Carlitos miraba a su abuelo con ojos desorbitados.
—¿Quemaban a la gente?
—Sí, señor. Por no respetar la palabra de Dios.
—Pero, ¿no me has dicho que los libros estaban escritos por hombres?
—Así es. Pero se pretendía que los hagiógrafos, es decir, los autores de los libros considerados sagrados, estaban inspirados por Dios.
—Pero
—Tú lo sabes, y yo lo sé. Pero los civilizados ni siquiera lo pensaban. De esa forma, el conjunto de normas, preceptos, mandamientos y liturgias, que variaba dependiendo de países y de razas, y que todos defendían pero muy pocos respetaban, recibía el apelativo de religión.
—Entonces existirían muchas religiones diferentes...
—¡Uy!, imagínate. Pero ése no era el problema. El meollo de la cuestión es que, en nombre de su religión, unos hombres masacraban y sojuzgaban a otros y, de la misma manera, interpretando los libros, pretendidamente sagrados, como les venía en gana, justificaban los gobernantes y los líderes religiosos las atrocidades más inicuas, y privaban de derechos fundamentales, en nombre de Dios, a sus conciudadanos, siempre que lo consideraban conveniente para sus propios planes.
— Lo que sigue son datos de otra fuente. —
Lemma has_column_hdr a b c :
  columns a = columns b -> has_column c a = has_column c b.
Proof. unfold has_column, column_names. now intros ->. Qed.

Lemma cell_hdr a b c r : columns a = columns b -> cell a c r = cell b c r.
Proof. unfold cell. now intros ->. Qed.

Lemma column_dtype_hdr a b c :
  columns a = columns b -> column_dtype a c = column_dtype b c.
Proof. unfold column_dtype. now intros ->. Qed.

(** ** A membership stage *)

Lemma isin_stage_ok c vals df df1 :
  isin_stage c vals df = Ok df1 ->
  (truthy vals = false /\ df1 = df)
  \/ (truthy vals = true /\ has_column c df = true
      /\ df1 = keep (row_isin df c vals) df).
Proof.
  unfold isin_stage. destruct (truthy vals); [|intros [= <-]; auto].
  destruct (has_column c df) eqn:Hc.
  - destruct (getitem_present df c Hc) as (d & _ & ->).
    rewrite getitem_mask_isin. intros [= <-]. right. auto.
  - now rewrite (getitem_absent df c Hc).
Qed.

Lemma isin_stage_sub c vals df df1 :
  isin_stage c vals df = Ok df1 -> sub_frame df1 df.
Proof.
  intros H. apply isin_stage_ok in H as [[_ ->]|(_ & _ & ->)].
  - apply sub_frame_refl.
  - apply sub_frame_keep.
Qed.

(** A frame that holds only rows the stage has kept passes the stage
    unchanged. *)
Lemma isin_stage_stable c vals df df1 df2 :
  isin_stage c vals df = Ok df1 -> sub_frame df2 df1 ->
  isin_stage c vals df2 = Ok df2.
Proof.
  intros H [Hhdr Hrows].
  apply isin_stage_ok in H as [[Ht ->]|(Ht & Hc & ->)];
    unfold isin_stage; rewrite Ht; auto.
  simpl in Hhdr.
  rewrite <- (has_column_hdr df2 df c Hhdr) in Hc.
  destruct (getitem_present df2 c Hc) as (d & _ & ->).
  rewrite getitem_mask_isin. f_equal. apply keep_all.
  intros r Hr. apply Hrows in Hr. simpl in Hr. apply filter_In in Hr as [_ Hr].
  unfold row_isin in *. now rewrite (cell_hdr df2 df c r Hhdr).
Qed.

(** ** The date-range stage *)

Lemma compare_timestamp_ok op name s t bs :
  compare_timestamp op name s t = Ok bs ->
  s_dtype s <> DNumber
  /\ forallb comparable (s_values s) = true
  /\ bs = map (cmp_date op t) (s_values s).
Proof.
  unfold compare_timestamp. intros H.
  destruct (s_dtype s); try discriminate;
    (split; [discriminate | now apply compare_cells_ok in H]).
Qed.

Lemma compare_timestamp_comparable op name s t :
  s_dtype s <> DNumber ->
  forallb comparable (s_values s) = true ->
  compare_timestamp op name s t = Ok (map (cmp_date op t) (s_values s)).
Proof.
  unfold compare_timestamp. intros Hd Hc.
  destruct (s_dtype s); try contradiction;
    now apply compare_cells_comparable.
Qed.

Lemma range_stage_ok d0 d1 df df1 :
  range_stage (DateTuple [d0; d1]) df = Ok df1 ->
  (exists d, column_dtype df "date" = Some d /\ d <> DNumber)
  /\ forallb comparable (map (cell df "date") (rows df)) = true
  /\ df1 = keep (fun r => in_range (timestamp_of_date d0)
                            (timestamp_of_date d1) (cell df "date" r)) df.
Proof.
  unfold range_stage.
  destruct (has_column "date" df) eqn:Hc.
  2:{ now rewrite (getitem_absent df "date" Hc). }
  destruct (getitem_present df "date" Hc) as (d & Hd & ->).
  unfold series_ge, series_le.
  destruct (compare_timestamp Z.geb ">=" _ _) as [m1|] eqn:H1; [|discriminate].
  destruct (compare_timestamp Z.leb "<=" _ _) as [m2|] eqn:H2; [|discriminate].
  apply compare_timestamp_ok in H1 as (Hnum & Hcmp & ->).
  apply compare_timestamp_ok in H2 as (_ & _ & ->).
  simpl in *. intros [= <-].
  split; [eauto|]. split; [exact Hcmp|].
  unfold getitem_mask, keep. f_equal.
  rewrite mask_and_map, map_map, select_rows_map. reflexivity.
Qed.

Lemma range_stage_run d0 d1 df d :
  column_dtype df "date" = Some d -> d <> DNumber ->
  forallb comparable (map (cell df "date") (rows df)) = true ->
  range_stage (DateTuple [d0; d1]) df
  = Ok (keep (fun r => in_range (timestamp_of_date d0)
                         (timestamp_of_date d1) (cell df "date" r)) df).
Proof.
  intros Hd Hnum Hcmp. unfold range_stage, getitem.
  unfold column_dtype in Hd.
  destruct (find_column "date" (columns df) 0) as [[n d']|] eqn:Hf;
    [|discriminate].
  simpl in Hd. injection Hd as ->.
  unfold series_ge, series_le.
  rewrite !compare_timestamp_comparable by (simpl; auto).
  simpl. unfold getitem_mask, keep. do 2 f_equal.
  rewrite mask_and_map, map_map, select_rows_map. reflexivity.
Qed.

Lemma range_stage_sub dr df df1 :
  range_stage dr df = Ok df1 -> sub_frame df1 df.
Proof.
  destruct dr as [d|[|d0 [|d1 [|d2 ds]]]];
    try (intros [= <-]; apply sub_frame_refl).
  intros H. apply range_stage_ok in H as (_ & _ & ->). apply sub_frame_keep.
Qed.

Lemma range_stage_stable dr df df1 df2 :
  range_stage dr df = Ok df1 -> sub_frame df2 df1 ->
  range_stage dr df2 = Ok df2.
Proof.
  destruct dr as [d|[|d0 [|d1 [|d2 ds]]]]; try reflexivity.
  intros H [Hhdr Hrows].
  apply range_stage_ok in H as ((d & Hd & Hnum) & Hcmp & ->).
  simpl in Hhdr.
  rewrite (range_stage_run d0 d1 df2 (d := d)); auto.
  - f_equal. apply keep_all. intros r Hr.
    apply Hrows in Hr. simpl in Hr. apply filter_In in Hr as [_ Hr].
    now rewrite (cell_hdr df2 df "date" r Hhdr).
  - now rewrite (column_dtype_hdr df2 df "date" Hhdr).
  - apply forallb_forall. intros v Hv.
    apply in_map_iff in Hv as (r & <- & Hr).
    apply Hrows in Hr. simpl in Hr. apply filter_In in Hr as [Hr _].
    rewrite (cell_hdr df2 df "date" r Hhdr).
    rewrite forallb_forall in Hcmp. apply Hcmp. now apply in_map.
Qed.

(** ** The news filters *)

Lemma guarded_isin_sub c vals df : sub_frame (guarded_isin c vals df) df.
Proof.
  unfold guarded_isin.
  destruct (truthy vals && has_column c df);
    [apply sub_frame_keep | apply sub_frame_refl].
Qed.

Lemma guarded_isin_stable c vals df df2 :
  sub_frame df2 (guarded_isin c vals df) -> guarded_isin c vals df2 = df2.
Proof.
  intros [Hhdr Hrows]. unfold guarded_isin in *.
  destruct (truthy vals); simpl in *; auto.
  destruct (has_column c df) eqn:Hc; simpl in Hhdr;
    rewrite (has_column_hdr df2 df c Hhdr), Hc; auto.
  apply keep_all. intros r Hr. apply Hrows in Hr. simpl in Hr.
  apply filter_In in Hr as [_ Hr].
  unfold row_isin in *. now rewrite (cell_hdr df2 df c r Hhdr).
Qed.

Section FilterRuns.
Context {E : External}.

Lemma guarded_step_run c vals df (st : App) :
  (if truthy vals && has_column c df then
     s <- lift (getitem df c) ;;
     ret (getitem_mask df (isin s vals))
   else ret df) st
  = (Ok (guarded_isin c vals df), st).
Proof.
  unfold guarded_isin.
  destruct (truthy vals); simpl; auto.
  destruct (has_column c df) eqn:Hc; simpl; auto.
  destruct (getitem_present df c Hc) as (d & _ & Hg).
  unfold bind, lift, ret. rewrite Hg. now rewrite getitem_mask_isin.
Qed.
—¿Los civilizados siguen teniendo religión?
—No lo sé. Cuando me decidí a romper con ellos, desde luego la tenían, pero cada vez se encontraban más alejados del conocimiento de
—¿Qué es un teólogo, abuelo?
—Alguien que estudia a Dios.
—¿Se puede estudiar a Dios?
—Dímelo tú, Carlitos.
El joven quedó pensativo durante unos momentos. El agua del riachuelo parecía burlarse, llorando su risa en pequeñas gotitas que saltaban sobre las piedras emergentes del poco profundo lecho.
—Somos una infinitésima parte de su emanación. El Universo entero es una mínima parte del Todo. ¿Cómo podríamos estudiar a Dios?
El abuelo reía abiertamente, divertido y complacido con la natural perspicacia del joven.
—¿Empleando grandes dosis de soberbia, quizás, para autoproclamarnos los seres más inteligentes, o los únicos seres inteligentes, de
—Ningún hombre sensato podría defender esa idea, abuelo.
—¡Eso es lo que tú crees, bendito mío! Los Archivos Históricos te convencerán de lo contrario. Tiempo al tiempo. Pero volvamos a
—Tienes razón; volvamos. Pero antes, dime, ¿cómo vivían los civilizados de finales del siglo veinte, por ejemplo? ¿Qué hacían durante un día normal?
—¡Me estás metiendo en un berenjenal, Carlitos! La culpa es mía, por seguirte la corriente.
—Venga, abuelo, que no es para tanto.
—No es para tanto...; no es para tanto... —refunfuñó el viejo, cambiando de posición para mayor comodidad, porque la superficie de la roca no constituía, precisamente, el más confortable de los asientos.
—Al fin y al cabo, sólo es una conversación privada entre dos hombres —remachó el clavo Carlitos.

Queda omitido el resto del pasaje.